## ACTION ITEM
If a line in the data has the string "WarningRaised", please show it.

━━ RECORD EXCERPTS

(** C3, as the code has it: a call of the class [problem], with any
    positional arguments and any keyword arguments none of which is named
    [self], gives the one [FutureWarning] with the formatter's message for
    the class [problem] replaced by [Problem] to [warnings.warn] and, unless
    the warning filters turn that warning into an error, is then the call of
    [Problem] with the same positional and keyword arguments: same result or
    error and same final state; a returned value is an instance of [Problem]
    and not of [problem].  Under filters that turn the warning into an error
    the call raises the warning and [Problem] is not called. *)
Theorem problem_warns_then_constructs
    (args : list value) (kwargs : list (string * value)) (w : World Ext) :
  has_keyword "self" kwargs = false ->
  generate_deprecation_warning_msg "class" "problem" "Problem" None
  = Ok "The class named 'problem' will soon be deprecated in CyIpopt. Please replace all uses and use 'Problem' going forward."
  /\ (filters w
        (Warning "The class named 'problem' will soon be deprecated in CyIpopt. Please replace all uses and use 'Problem' going forward."
           FutureWarning) <> ActError ->
      problem Problem_init args kwargs w
      = Problem Problem_init args kwargs
          (emit (Warning "The class named 'problem' will soon be deprecated in CyIpopt. Please replace all uses and use 'Problem' going forward."
                   FutureWarning) w))
  /\ (filters w
        (Warning "The class named 'problem' will soon be deprecated in CyIpopt. Please replace all uses and use 'Problem' going forward."
           FutureWarning) = ActError ->
      problem Problem_init args kwargs w
      = (Raise
           (WarningRaised
              (Warning "The class named 'problem' will soon be deprecated in CyIpopt. Please replace all uses and use 'Problem' going forward."
                 FutureWarning)),
         emit (Warning "The class named 'problem' will soon be deprecated in CyIpopt. Please replace all uses and use 'Problem' going forward."
                 FutureWarning) w))
  /\ forall (v : value) (w' : World Ext),
       problem Problem_init args kwargs w = (Ok v, w') ->
       isinstance v cls_Problem = true /\ isinstance v cls_problem = false.
Proof.
  intros Hself. split; [reflexivity |].
  rewrite (problem_run _ _ _ Hself). split; [| split].
  - apply warn_then_returns.
  - apply warn_then_raises.
  - intros v w'. unfold bind, Problem, ret.
    destruct (warnings_warn _ _ w) as [[[] | e] w1]; [| discriminate].
    unfold bind.
    destruct (Problem_init args kwargs w1) as [[l | e] w2]; [| discriminate].
    by intros [= <- _].
Qed.

End ProblemProperties.

(** ** The client module *)

(** Decorating [old] and calling the result with [5] returns [old(5)] and
    warns once. *)
Example decorated_old_add_5 :
  let run :=
    (c <- deprecated_warning "new" old_add ;; c_call c [VInt 5] [])
      client_world in
  fst run = Ok (VInt 7)
  /\ heap (snd run)
     = <[2%positive :=
           PyObject (Some "client") (Some "old") (Some "old")
             (Some "Adds two numbers.") None (Some 1%positive) true]>
         {[1%positive := old_function]}
  /\ warnings_log (snd run) = [Warning "The function named 'old' will soon be deprecated in CyIpopt. Please replace all uses and use 'new' going forward." FutureWarning]
  /\ c_call old_add [VInt 5] [] client_world = (Ok (VInt 7), client_world).
Proof. repeat split; vm_compute; reflexivity. Qed.

Lemma wrapper_forwards_and_returns_witness :
  exists c w1,
    deprecated_warning "new" old_add client_world = (Ok c, w1)
    /\ c_call c [VInt 5] [] client_world
       = c_call old_add [VInt 5] []
           (emit (Warning "The function named 'old' will soon be deprecated in CyIpopt. Please replace all uses and use 'new' going forward." FutureWarning) client_world)
    /\ c_call c [VInt 5] [] strict_world
       = (Raise (WarningRaised (Warning "The function named 'old' will soon be deprecated in CyIpopt. Please replace all uses and use 'new' going forward." FutureWarning)),
          emit (Warning "The function named 'old' will soon be deprecated in CyIpopt. Please replace all uses and use 'new' going forward." FutureWarning) strict_world).
Proof.
  destruct (wrapper_forwards_and_returns "new" old_add client_world
              old_function "old" eq_refl eq_refl) as (c & w1 & Hdec & Hcall).
  exists c, w1. split; [exact Hdec |]. split.
  - destruct (Hcall [VInt 5] [] client_world) as (msg & Hmsg & Hok & _).
    vm_compute in Hmsg. injection Hmsg as <-.
    apply Hok. intros Herr. vm_compute in Herr. discriminate Herr.
  - destruct (Hcall [VInt 5] [] strict_world) as (msg & Hmsg & _ & Herr).
    vm_compute in Hmsg. injection Hmsg as <-.
    apply Herr. reflexivity.
Defined.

━━━━

## OUTPUT OF THE EXERCISE
           (WarningRaised
       = (Raise (WarningRaised (Warning "The function named 'old' will soon be deprecated in CyIpopt. Please replace all uses and use 'new' going forward." FutureWarning)),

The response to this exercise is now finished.